In order to reveal the microscopic origin of the metal-nonmetal transition in NiS, we have studied the Ni 2p x-ray-absorption spectra of substituted systems ${\mathrm{Ni}}_{1\mathrm{-}\mathit{x}}$ ${\mathit{M}}_{\mathit{x}}$S (M=Fe,Co), whose transition temperature ${\mathit{T}}_{\mathit{t}}$ varies from ∼500 K (${\mathrm{Ni}}_{0.5}$ ${\mathrm{Fe}}_{0.5}$S) to below 4 K (${\mathrm{Ni}}_{0.94}$ ${\mathrm{Co}}_{0.06}$S).

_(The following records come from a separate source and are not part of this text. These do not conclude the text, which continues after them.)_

Lemma map_inverse {A B} (f : A -> B) (g : B -> A) l : (forall a, g (f a) = a) -> map g (map f l) = l.
Proof. intros H. rewrite map_map. rewrite <- (map_id l) at 2. by apply map_ext. Qed.

Lemma tupleEntry_entryTuple f : tupleEntry (entryTuple f) = f.
Proof. destruct f as [? ? ? [|l]]; [done|]. cbn. rewrite map_inverse; [done|]. by intros []. Qed.

Lemma countCodec_law m data : MarshalIndent (ManifestCodec:=countCodec) m = Ok data -> Unmarshal (ManifestCodec:=countCodec) data = Ok m.
Proof.
  intros [= <-]. cbn [Unmarshal countCodec]. rewrite countDecode_encode.
  destruct m as [? ? ? ? ? ? [|l]]; [done|]. cbn. rewrite map_inverse; [done|]. apply tupleEntry_entryTuple.
Qed.

Lemma demo_publishable :
  publishable (MC:=countCodec) "/s" (NewPublisher demoStore 4) (targetsOf (fun _ => abc) demoInfos) "demo" "1.0" drawWorld.
Proof.
  split.
  - by vm_compute.
  - by vm_compute.
  - done.
  - by repeat constructor.
  - apply (bool_decide_unpack _). vm_compute. exact I.
  - repeat constructor.
  - intros m. by eexists.
  - intros x _. apply readyWorld_slot.
  - constructor. vm_compute. reflexivity.
  - change (concat _) with [abc; abc]. intros a b Ha [Hb|(x & _ & Hb)] _.
    + set_solver.
    + exfalso. unfold chunkOf in Hb.
      rewrite contentAt_none in Hb; [discriminate Hb|]. apply readyWorld_nofile.
Qed.

Lemma demo_placeable : placeable "/s" (targetsOf (fun _ => abc) demoInfos) "/out" (wdisk drawWorld).
Proof.
  split.
  - apply (bool_decide_unpack _). vm_compute. exact I.
  - intros s t [->|[->|[]%elem_of_nil]%elem_of_cons]%elem_of_cons [->|[->|[]%elem_of_nil]%elem_of_cons]%elem_of_cons;
      try done; intros [r Hr]; discriminate Hr.
  - split; intros [t Ht]; discriminate Ht.
  - by vm_compute.
  - by vm_compute.
  - apply vacantb_sound; [vm_compute; reflexivity|done].
Qed.

Lemma Publish_roundtrip_witness :
  exists m w' w'', Publish (MC:=countCodec) (fun _ => None) (NewPublisher demoStore 4) demoSource "" "demo" "1.0" drawWorld
      = (Ok m, w')
    /\ GetManifest (MC:=countCodec) demoStore (ArtifactID m) w' = (Ok m, w')
    /\ Materialize (fun _ => None) DefaultOptions m demoStore "/out" w' = (Ok tt, w'')
    /\ contentAt (wdisk w'') ["out"; "dir"; "a.txt"] = Some abc.
Proof.
  destruct (Publish_roundtrip (MC:=countCodec) "/s" demoStore 4 demoSource "" demoInfos (fun _ => abc) "demo" "1.0"
    DefaultOptions "/out" drawWorld) as (m & w' & H1 & H0 & w'' & H2 & H3).
  - by apply storeAt_layout.
  - done.
  - done.
  - exact readyWorld_ready.
  - exact demo_serves.
  - exact demo_publishable.
  - done.
  - exact demo_placeable.
  - exists m, w', w''. split; [exact H1|]. split; [exact (H0 (countCodec_law m))|]. split; [exact H2|].
    refine (H3 (Src.mkInfo "dir/a.txt" 3 "0600") _). by constructor.
Defined.
Lemma Begin_run s addr :
  schedInv s ->
  (Begin addr s).1 = (Inflight (statOf s addr) <? maxInflight s)%Z
  /\ maxInflight (Begin addr s).2 = maxInflight s
  /\ forall a, Inflight (statOf (Begin addr s).2 a)
       = (Inflight (statOf s a) + if bool_decide (addr = a) && (Begin addr s).1 then 1 else 0)%Z.
Proof.
  intros Hi. pose proof (statOf_ok s addr Hi) as [Hf _]. pose proof (sched_max _ Hi) as Hm.
  unfold Begin. cbn [stat]. destruct (Z.leb_spec (maxInflight s) (Inflight (statOf s addr))) as [H|H]; cbn [fst snd].
  - split; [symmetry; by apply Z.ltb_ge|]. split; [done|]. intros a. rewrite statOf_setStat.
    case_bool_decide; subst; simpl; lia.
  - split; [symmetry; by apply Z.ltb_lt|]. split; [done|]. intros a. rewrite !statOf_setStat.
    case_bool_decide; subst; simpl; [|lia]. unfold add64. rewrite wrap64_id; [lia|]. unfold int64_range. lia.
Qed.

Lemma observe_inflight nbytes d st : Inflight (observe nbytes d st) = Inflight st.
Proof. unfold observe. by destruct (_ <? _)%Z. Qed.

Lemma End_inflight now addr nbytes d ok s a :
  (0 < Inflight (statOf s addr))%Z ->
  Inflight (statOf (End now addr nbytes d ok s) a)
  = (Inflight (statOf s a) + if bool_decide (addr = a) then -1 else 0)%Z.
Proof.
  intros Hp. unfold End. cbn [stat]. rewrite !statOf_setStat. case_bool_decide; subst; [|lia].
  rewrite (proj2 (Z.ltb_lt _ _)) by done. destruct ok; simpl; rewrite observe_inflight; simpl; lia.
Qed.

Lemma history_ok max s o :
  (max < 2 ^ 63)%Z -> history max s o ->
  schedInv s /\ maxInflight s = maxInflight (New max) /\ forall a, Inflight (statOf s a) = o a.
Proof.
  intros Hmax. induction 1 as [|s o addr _ (Hi & Hm & Ho)|s o now addr nbytes d ok _ (Hi & Hm & Ho) Hp Hn Hd
    |s o now self peers _ (Hi & Hm & Ho)|s o now addr _ (Hi & Hm & Ho)].
  - split; [split|].
    + simpl. destruct (Z.leb_spec max 0); lia.
    + intros addr st. simpl. by rewrite lookup_empty.
    + split; [done|]. intros a. unfold statOf. simpl. by rewrite lookup_empty.
  - split; [by apply Begin_inv|]. destruct (Begin_run s addr Hi) as (_ & Hm' & Hb). split; [congruence|].
    intros a. rewrite Hb, Ho. destruct (Begin addr s).1; unfold bump; case_bool_decide; simpl; lia.
  - split; [by apply End_inv|]. split; [done|]. intros a. rewrite End_inflight by by rewrite Ho.
    rewrite Ho. unfold bump. case_bool_decide; lia.
  - destruct (RankPeers_run now self peers s Hi) as (s' & -> & [Hms Hs] & Hi'). cbn [snd].
    split; [done|]. split; [congruence|]. intros a. destruct (Hs a) as (_ & -> & _). apply Ho.
  - split; [by apply IsUntrusted_inv|]. split; [done|]. intros a. simpl. rewrite statOf_setStat.
    case_bool_decide; subst; apply Ho.
Qed.

(** In any history of the scheduler the in-flight count of an address is
    the number of transfers begun and not ended there; it never exceeds the
    cap, [Begin] succeeds exactly below the cap, and the comparison that ranks
    peers is a strict weak order (no throughput average is ever a NaN). *)
Theorem inflight_exact max s o self addr :
  (max < 2 ^ 63)%Z -> history max s o ->
  Inflight (statOf s addr) = o addr
  /\ (0 <= o addr <= maxInflight (New max))%Z
  /\ (Begin addr s).1 = (o addr <? maxInflight (New max))%Z
  /\ StrictWeak (loadLess self s).
Proof.
  intros Hmax Hh. destruct (history_ok max s o Hmax Hh) as (Hi & Hm & Ho). rewrite <- Ho, <- Hm.
  split; [done|]. split; [apply (statOf_ok s addr Hi)|]. split; [by apply Begin_run|by apply loadLess_weak].
Qed.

Spectra taken at room temperature have been analyzed using a configuration-interaction cluster model to deduce changes in the electronic structure parameters, namely, the S-3p-to-Ni-3d charge-transfer energy Δ and the Ni-3d–S-3p transfer integral T. We find that Fe substitution does not increase the local Ni-S distance as would be expected from the lattice parameters but affects energy levels as is reflected in Δ. The changes in Δ and T derived from the cluster-model analysis explain the increase in the charge-transfer-type band gap in ${\mathrm{Ni}}_{1\mathrm{-}\mathit{x}}$ ${\mathrm{Fe}}_{\mathit{x}}$S and hence the increase in ${\mathit{T}}_{\mathit{t}}$ within the cluster model, whereas they do not explain the decrease in ${\mathit{T}}_{\mathit{t}}$ in ${\mathrm{Ni}}_{1\mathrm{-}\mathit{x}}$ ${\mathrm{Co}}_{\mathit{x}}$S. In order to explain the dramatic decrease in ${\mathit{T}}_{\mathit{t}}$ with Co substitution, we propose that the Ni-3d–Co-3d hybridization increases the bandwidths leading to the closure of the band gap.